“A change took place in your destiny; you honoured me beyond my merits, and bade me stand to the world in a new character. You called me friend, your sole friend, in a faithless world; nay, lady, your lover; I loved, and love you with a pure but unconquerable flame! Blame me not if I am presumptuous;—it was your own condescension, your own encouragement, that made me so, and elevated me to an equality with yourself. You gave me hopes to be the future, the only husband of your choice. You stretched forth your hand to aid my efforts, as I eagerly climbed towards the darling object of my aim; but before I attained the summit, you, madame, in the spirit of caprice or treachery, dashed me headlong downwards, to perish in despair.
“Your great and wealthy friends will praise you for this, while the mincing madames and the insipid misses of Brecon shall learn a noble lesson by your conduct, and emulating you, become in their day as arrant coquettes and tramplers on manly hearts, as their limited powers and vanity will permit. But enough! you shall have your generous triumph,—and from this hour I tread the world without an aim, a wanderer in the wilderness, reckless of everything. Advancement, estimation, I here abjure; nor, from this hour, would I raise my hand to save from annihilation the being I am—for life is henceforth hateful to me.
“Lady, farewell!—never more will I cross your path; but you may hear of my wayward steps,—and if in me you are told of a wretched idiot, a being whose mind had perished while his frame was strong, remember that it was yourself who wrought that mental desolation. Or, if they name me as a lawless being, plunged head-long into deeds of guilt, remember it is you, you, madame, who are the authoress of my crimes and sorrows, and, may be, of an ignominious death. And now, madame, farewell!” On which he darted out, mounted his horse, and rode off; while the unhappy lady of Ystrad Feen, whose agitation choked her utterance, caught a last glimpse of him, and fell on the parlour floor in a swoon.
CHAPTER XXXIII.
Fine Arts at a discount. Hungry Moses, whose appetite was his ruin. New tricks and jokes on Ready Rosser. Parson Inco once more.
Twm left Ystrad Feen in no enviable state of mind. He was in a similar temper to that of a child when deprived of a favourite toy, and as he urged his horse with speed in the direction of Llandovery, he determined never to place faith in woman again,—a resolution which underwent some slight modification before he reached the “Cat and Fiddle,” a diminutive-looking ale-house, where for the present he decided to take up his quarters.
Notwithstanding his chagrin, he could not help smiling at this whimsical sign, then newly painted,—a droll-faced creature of the feline race, drawn, as an enthusiast in melody, erect on her hind feet, her eyes turned up in ecstacy, while her open mouth seemed to be mewing music, or tow-rowing harmony at a fine rate, in concord with the fiddle that she handled with the most artist-like taste, and professional gravity. If the sign was to his taste, a sort of homely snuggery in the form of a small parlour, and a good-humoured-looking fat landlady, were no less so.

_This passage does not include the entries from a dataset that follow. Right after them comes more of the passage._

(** * Calibration orchestration of PypeIt: [pypeit/calibrations.py]

    A shallow embedding of the [Calibrations] class: the attribute
    store of the object, the in-memory calibration cache
    ([calib_dict]), the table of master keys ([master_key_dict]) and
    the nine [get_*] methods, followed by the properties of the
    orchestration that hold (or fail) on this code.

    The numerical builders ([arcimage], [biasframe], [edgetrace], ...),
    the frame table ([fitstbl]) and the message sink ([msgs]) are
    collaborators of the class, not part of it; they enter through the
    record [Env]. *)

From stdpp Require Import gmap strings list fin_maps pretty.

#[local] Set Warnings "-register-all".
#[local] Open Scope string_scope.
#[local] Open Scope Z_scope.

(** ** Python values *)

(** The objects that flow through the class.  Images, builders and
    other products of the collaborators are opaque and compared by
    reference ([o] is the identity of the object).  A string is kept
    by content; [VLit s] is the one string object that the literal
    ['s'] of the program text denotes, [VStr s] any other string
    object with that content (a string read from a file, say): [==]
    does not tell them apart, [is] does.  A [SlitTraceSet]
    is the one object the class writes into after it has been cached:
    [VSlits o nslits mask0] is a reference to it, [mask0] the mask it
    was created with; its current mask lives in the store
    [slit_masks] of the state, shared by every reference to [o]. *)
Inductive value :=
| VNone
| VBool (b : bool)
| VInt (z : Z)
| VStr (s : string)
| VLit (s : string)
| VStrs (l : list string)
| VRows (rows : list Z)
| VShape (dims : list Z)
| VDict (items : list (string * value))
| VMask (m : list bool)
| VImage (o : positive) (nspec nspat : Z)
| VScaled (a : value) (k : Z)
| VObj (o : positive)
| VSlits (o : positive) (nslits : Z) (mask0 : list bool).

(** [x is None] *)
Definition is_None (v : value) : bool :=
  match v with VNone => true | _ => false end.

(** Truth value of an object in a condition. *)
Definition truthy (v : value) : bool :=
  match v with
  | VNone => false
  | VBool b => b
  | VInt z => negb (z =? 0)
  | VStr s | VLit s => negb (String.eqb s EmptyString)
  | VStrs l => negb (Nat.eqb (length l) 0)
  | VRows l => negb (Nat.eqb (length l) 0)
  | VShape l => negb (Nat.eqb (length l) 0)
  | VDict l => negb (Nat.eqb (length l) 0)
  | _ => true
  end.

(** [hasattr(x, '__len__')] *)
Definition has_len (v : value) : bool :=
  match v with
  | VStr _ | VLit _ | VStrs _ | VRows _ | VShape _ | VDict _ | VMask _
  | VImage _ _ _ | VScaled _ _ => true
  | _ => false
  end.

(** [x == 'lit'] and [x != 'lit'] against a string literal. *)
Definition eq_str (v : value) (lit : string) : bool :=
  match v with
  | VStr s | VLit s => String.eqb s lit
  | _ => false
  end.

(** [x is 'lit']: identity, not equality.  The interpreter keeps one
    object for the literal; an equal string that was built at run time
    is another object, and the test fails on it. *)
Definition is_str (v : value) (lit : string) : bool :=
  match v with
  | VLit s => String.eqb s lit
  | _ => false
  end.

(** [str(x)], as [format] uses it on the objects that are printed. *)
Definition py_str (v : value) : string :=
  match v with
  | VNone => "None"
  | VBool true => "True"
  | VBool false => "False"
  | VInt z => pretty z
  | VStr s | VLit s => s
  | _ => "<object>"
  end.

(** [len(x)] *)
Definition py_len (v : value) : option nat :=
  match v with
  | VStr s | VLit s => Some (String.length s)
  | VStrs l => Some (length l)
  | VRows l => Some (length l)
  | VShape l => Some (length l)
  | VDict l => Some (length l)
  | VMask l => Some (length l)
  | VImage _ n _ => Some (Z.to_nat n)
  | _ => None
  end.

(** [a.shape[0]] of an array. *)
Fixpoint shape0 (v : value) : option Z :=
  match v with
  | VImage _ n _ => Some n
  | VScaled a _ => shape0 a
  | VMask m => Some (Z.of_nat (length m))
  | _ => None
  end.

Definition comma : Ascii.ascii := Ascii.ascii_of_nat 44.

(** [s.split(',')[0]] and [',' in s] *)
Fixpoint before_comma (s : string) : string :=
  match s with
  | EmptyString => EmptyString
  | String c rest => if Ascii.eqb c comma then EmptyString else String c (before_comma rest)
  end.

Fixpoint has_comma (s : string) : bool :=
  match s with
  | EmptyString => false
  | String c rest => if Ascii.eqb c comma then true else has_comma rest
  end.

(** A function argument that is either one object or a tuple of
    objects, as [_update_cache] distinguishes them with
    [isinstance(x, tuple)]. *)
Inductive one_or_many (A : Type) :=
| One (a : A)
| Many (l : list A).
Arguments One {A} a.
Arguments Many {A} l.

(** [x if isinstance(x, tuple) else (x,)] *)
Definition as_tuple {A} (x : one_or_many A) : list A :=
  match x with One a => [a] | Many l => l end.

(** ** Exceptions, results and the log *)

Inductive exn :=
| PypeItError (msg : string)
| AttributeError (name : string)
| KeyError (key : string)
| TypeError (what : string)
| ValueError (what : string)
| IndexError (what : string)
| Raised (by_callee : string).

Inductive res (A : Type) :=
| Ok (a : A)
| Raise (e : exn).
Arguments Ok {A} a.
Arguments Raise {A} e.

(** What the class does to the outside, in order: the messages it
    sends to [msgs] and the calls it makes on its collaborators, each
    with the exception it ended in, if any. *)
Inductive event :=
| Info (msg : string)
| Warn (msg : string)
| Error (msg : string)
| Call (callee : string) (args : list value) (raised : option exn).

Definition is_Call (e : event) : bool :=
  match e with Call _ _ _ => true | _ => false end.

Definition is_Warn (e : event) : bool :=
  match e with Warn _ => true | _ => false end.

(** ** The object *)

(** [attrs] is the instance dictionary: an attribute that was never
    assigned is absent from it, and reading it raises
    [AttributeError].  The two dictionaries the class keeps are typed
    fields of their own.  [log] has the newest event first. *)
Record Calibrations := mkCalibrations {
  attrs : gmap string value;
  calib_dict : gmap string (gmap string value);
  master_key_dict : gmap string string;
  slit_masks : gmap positive (list bool);
  log : list event
}.

Definition with_attrs (f : gmap string value → gmap string value) (s : Calibrations) :=
  mkCalibrations (f (attrs s)) (calib_dict s) (master_key_dict s) (slit_masks s) (log s).

Definition with_calib_dict
  (f : gmap string (gmap string value) → gmap string (gmap string value)) (s : Calibrations) :=
  mkCalibrations (attrs s) (f (calib_dict s)) (master_key_dict s) (slit_masks s) (log s).

Definition with_master_key_dict (f : gmap string string → gmap string string) (s : Calibrations) :=
  mkCalibrations (attrs s) (calib_dict s) (f (master_key_dict s)) (slit_masks s) (log s).

Definition with_slit_masks
  (f : gmap positive (list bool) → gmap positive (list bool)) (s : Calibrations) :=
  mkCalibrations (attrs s) (calib_dict s) (master_key_dict s) (f (slit_masks s)) (log s).

Definition with_log (f : list event → list event) (s : Calibrations) :=
  mkCalibrations (attrs s) (calib_dict s) (master_key_dict s) (slit_masks s) (f (log s)).

(** ** Methods as state transformers

    A method runs on the object and either returns or raises; what it
    wrote before raising stays written. *)
Definition M (A : Type) : Type := Calibrations → res A * Calibrations.

Definition ret {A} (a : A) : M A := fun s => (Ok a, s).

Definition bind {A B} (m : M A) (k : A → M B) : M B := fun s =>
  match m s with
  | (Ok a, s') => k a s'
  | (Raise e, s') => (Raise e, s')
  end.

Definition raise {A} (e : exn) : M A := fun s => (Raise e, s).

#[global] Instance M_ret : MRet M := @ret.
#[global] Instance M_bind : MBind M := fun A B k m => bind m k.

Definition gets {A} (f : Calibrations → A) : M A := fun s => (Ok (f s), s).

Definition modify (f : Calibrations → Calibrations) : M unit := fun s => (Ok tt, f s).

Definition emit (e : event) : M unit := modify (with_log (cons e)).

(** [try: body except: handler] with a bare [except]. *)
Definition try_except {A} (body : M A) (handler : M A) : M A := fun s =>
  match body s with
  | (Ok a, s') => (Ok a, s')
  | (Raise _, s') => handler s'
  end.

(** [self.name] *)
Definition getattr (name : string) : M value := fun s =>
  match attrs s !! name with
  | Some v => (Ok v, s)
  | None => (Raise (AttributeError name), s)
  end.

(** [self.name = v] *)
Definition setattr (name : string) (v : value) : M unit :=
  modify (with_attrs <[name := v]>).

(** [d[key]] on a dictionary-like object. *)
Definition subscript (d : value) (key : string) : M value :=
  match d with
  | VDict items =>
      match list_find (fun kv => kv.1 = key) items with
      | Some (_, (_, v)) => ret v
      | None => raise (KeyError key)
      end
  | _ => raise (TypeError "subscript")
  end.

(** [self.master_key_dict[name]] *)
Definition master_key_of (name : string) : M string := fun s =>
  match master_key_dict s !! name with
  | Some k => (Ok k, s)
  | None => (Raise (KeyError name), s)
  end.

(** [self.master_key_dict[name] = key] *)
Definition set_master_key (name key : string) : M unit :=
  modify (with_master_key_dict <[name := key]>).

(** [self.calib_dict[key][master_type]] *)
Definition cache_get (key master_type : string) : M value := fun s =>
  match calib_dict s !! key with
  | None => (Raise (KeyError key), s)
  | Some entry =>
      match entry !! master_type with
      | Some v => (Ok v, s)
      | None => (Raise (KeyError master_type), s)
      end
  end.

(** [self.calib_dict[key][master_type] = v] *)
Definition cache_set (key master_type : string) (v : value) : M unit := fun s =>
  match calib_dict s !! key with
  | None => (Raise (KeyError key), s)
  | Some entry => (Ok tt, with_calib_dict <[key := <[master_type := v]> entry]> s)
  end.

(** ** numpy on the slit masks *)

(** [a |= b] on one-dimensional boolean arrays: [b] has the shape of
    [a] or a single element that is broadcast; [None] is numpy's
    refusal to broadcast. *)
Definition ior (a b : list bool) : option (list bool) :=
  match b with
  | [x] => Some (map (fun y => orb y x) a)
  | _ => if Nat.eqb (length a) (length b) then Some (zip_with orb a b) else None
  end.

(** [np.zeros(n, dtype=bool)] *)
Definition zeros (n : Z) : M value :=
  if n <? 0 then raise (ValueError "negative dimensions") else ret (VMask (replicate (Z.to_nat n) false)).

(** [np.zeros_like(a, dtype=bool)] *)
Definition zeros_like (a : value) : M value :=
  match a with
  | VMask m => ret (VMask (replicate (length m) false))
  | _ => raise (TypeError "zeros_like")
  end.

(** [self.slits.mask] and [self.slits.nslits] *)
Definition slits_mask (slits : value) : M (list bool) := fun s =>
  match slits with
  | VSlits o _ mask0 => (Ok (default mask0 (slit_masks s !! o)), s)
  | _ => (Raise (AttributeError "mask"), s)
  end.

Definition slits_nslits (slits : value) : M Z :=
  match slits with
  | VSlits _ n _ => ret n
  | _ => raise (AttributeError "nslits")
  end.

(** [self.slits.mask |= contribution]: the array held by the slit
    object is updated in place, so every holder of the object (the
    attribute and the cache) sees the new mask. *)
Definition slits_mask_ior (contribution : value) : M unit :=
  slits ← getattr "slits";
  mask ← slits_mask slits;
  match slits, contribution with
  | VSlits o _ _, VMask c =>
      match ior mask c with
      | Some mask' => modify (with_slit_masks <[o := mask']>)
      | None => raise (ValueError "operands could not be broadcast together")
      end
  | _, _ => raise (TypeError "ior")
  end.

Dinah Dew, the widowed mistress of the Cat and Fiddle informed him that she owed her sign to the skill of a poor tramping painter, who had run into her debt, to the enormous amount of five shillings and sevenpence half-penny, for board, washing, lodging, and drinking: and the poor fellow being penniless and without work, “I let him free,” said she, “for the sign, and gave him a shilling and a brown loaf over.”
This liberal patronage of the fine arts, (for the sign included music, poetry, and painting,) gave Twm a favourable opinion of his hostess. She apologized to him for the absence of her hostler, and said he was a poor ragged fellow with a pregnant wife, and two children; by trade a mat and basket maker; also a waiter at two other taverns; and an occasional husbandry servant with several farmers, who employed him in their busy times. “The fellow is well enough,” said the little round woman, “but for his cormorant appetite; and eat what he may, he never looks better for it. Indeed your horse would scarcely be safe with him, but that this is not the most hungry time of year.”
“I knew such another once,” thought Twm, his mind reverting to the hungry house of Morris Greeg; as he went forward on his walk over the fields. The said “hostler” soon overtook him, to ask his commands about his horse. Twm looked with compassion on the ragged Guy Fawkes figure before him, and conceived that he might earn a fair livelihood by merely walking over the farmer’s grounds, as all the kites and crows must inevitably flap their departing wings at his approach. Twm looked into a keen pair of ferret eyes, that glistened above a high-bridged parrot nose, and found no difficulty in identifying the miserable Moses of past days.